Fosse commune de Maluku : l’Ordonnance du 14 février 1914 sur le service des inhumations, établir les responsabilités

Jeudi 16 avril 2015 - 08:40

L’encre et la salive coulent et continueront encore de couler au sujet de la fosse commune de Maluku où de centaines de corps humains ont été « enfouis » nuitamment à l’insu de la population kinoise, en violation de la législation en matière d’inhumations et contrairement à la culture congolaise, qui accorde aux morts une très grande considération.
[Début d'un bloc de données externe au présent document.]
(** C37: what the rounding does on any accepted inputs with usable memory below
    the topmost page.  A page comes out exactly when its first byte is usable,
    every reservation that meets it ends at that byte, and byte 0 is not
    reserved alone.  So a page that is not wholly free is handed out exactly
    when, besides, a reservation ends at its first byte or some byte of it is
    not usable; and a wholly free page is lost exactly when byte 0 is reserved
    alone, and then every page is. *)
Theorem normalize_rounding_gaps `{Arch} page_size m m' :
  is_pow2b page_size = true -> 0 < page_size <= usize_max ->
  Forall input_ok (regions_of m) ->
  Forall (fun r => usable r = true -> below_top page_size r) (regions_of m) ->
  normalize m page_size = (m', StatusCode.ok) ->
  let regions := regions_of m in
  forall p, p mod page_size = 0 -> 0 <= p <= usize_max ->
    let out := in_ranges (usable_ m') p in
    (out <-> byte_usable regions p = true /\ reserved_at_most_at_start page_size regions p /\ ~ first_byte_reserved regions) /\
    (out -> ~ page_free page_size regions p <->
       (exists r, r ∈ regions /\ usable r = false /\ base r + size r - 1 = p) \/
       (exists a, p <= a < p + page_size /\ byte_usable regions a = false)) /\
    (page_free page_size regions p -> ~ out <-> first_byte_reserved regions) /\
    (first_byte_reserved regions -> ~ out).
Proof.
  intros Hp Hr Hok Hbt Hn regions p Hal Hpm out.
  pose proof (normalize_pages page_size m Hp Hr Hok Hbt m' Hn p Hal Hpm) as Hout. fold regions out in Hout.
  split_and!; [done | | | tauto].
  - intros (_ & Hat & _)%Hout. apply page_not_free; done || lia.
  - intros Hf. destruct (page_free_start page_size regions p ltac:(lia) Hok Hf) as [Hu Hat].
    rewrite Hout. split; [| tauto]. intros Hno. destruct (decide (Exists (fun r => usable r = false /\ base r = 0 /\ size r = 1) regions)) as [He | Hne].
    + by apply Exists_exists in He.
    + destruct Hno. split_and!; try done. intros (r & ? & ?). by apply Hne, Exists_exists; exists r.
Qed.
D’où, de nombreuses voix s’élèvent de partout pour exiger qu’une commission d’enquête indépendante vienne éclairer l’opinion notamment sur les causes de décès d’un si grand nombre de citoyens.

Déjà, on pointe du doigt accusateur les autorités du pays qui, abusant des forces de sécurité, auraient perpétré des massacres des citoyens qui avaient manifesté en janvier 2015 contre une disposition de la loi électorale qu’examinait le Parlement.

Au-delà des émotions, du reste justifiées, qui traduisent l’indignation des uns et des autres, nous voulons joindre notre voix et notre expérience en matière judiciaire pour tenter de répondre à un certain nombre de questions que pourrait soulever la commission d’enquête, si elle est mise en place. Ces questions sont les suivantes : -

-(1) La commission d’enquête est-elle opportune?
-(2) Doit-elle être judiciaire ou indépendante?
-(3) Sur quelles responsabilités peut-elle déboucher : politiques ou pénales ?
-(4) Existe-t-il une législation congolaise relative à l’inhumation des cadavres humains?
-(5) Quelles recommandations, la commission d’enquête pourrait formuler pour l’avenir? Pour répondre à toutes ces questions, nous n’allons nous baser que sur la version officielle des faits tels que présentés par le Ministre de l’Intérieur lui-même.

1. La version officielle des faits

Cette version est ainsi résumée par Radio Okapi : « Pour Evariste Boshab, il s’agit plutôt des indigents, gardés longtemps à la morgue centrale de l’Hôpital général de référence de Kinshasa, ex-Mama Yemo et inhumés par l’Hôtel de ville de Kinshasa sur une demande de la direction de la morgue.

Selon le rapport du gouvernement, parmi ces indigents, il y a des personnes ayant rompu le tissu social avec leurs familles, des corps abandonnés, des corps non identifiés et des mort-nés, enregistrés en bonne et due forme à la morgue centrale.

Evariste Boshab a par ailleurs indiqué que c’est au nom de la transparence et du devoir de la vérité que le gouvernement rend public son rapport administratif, en attendant le volet judiciaire.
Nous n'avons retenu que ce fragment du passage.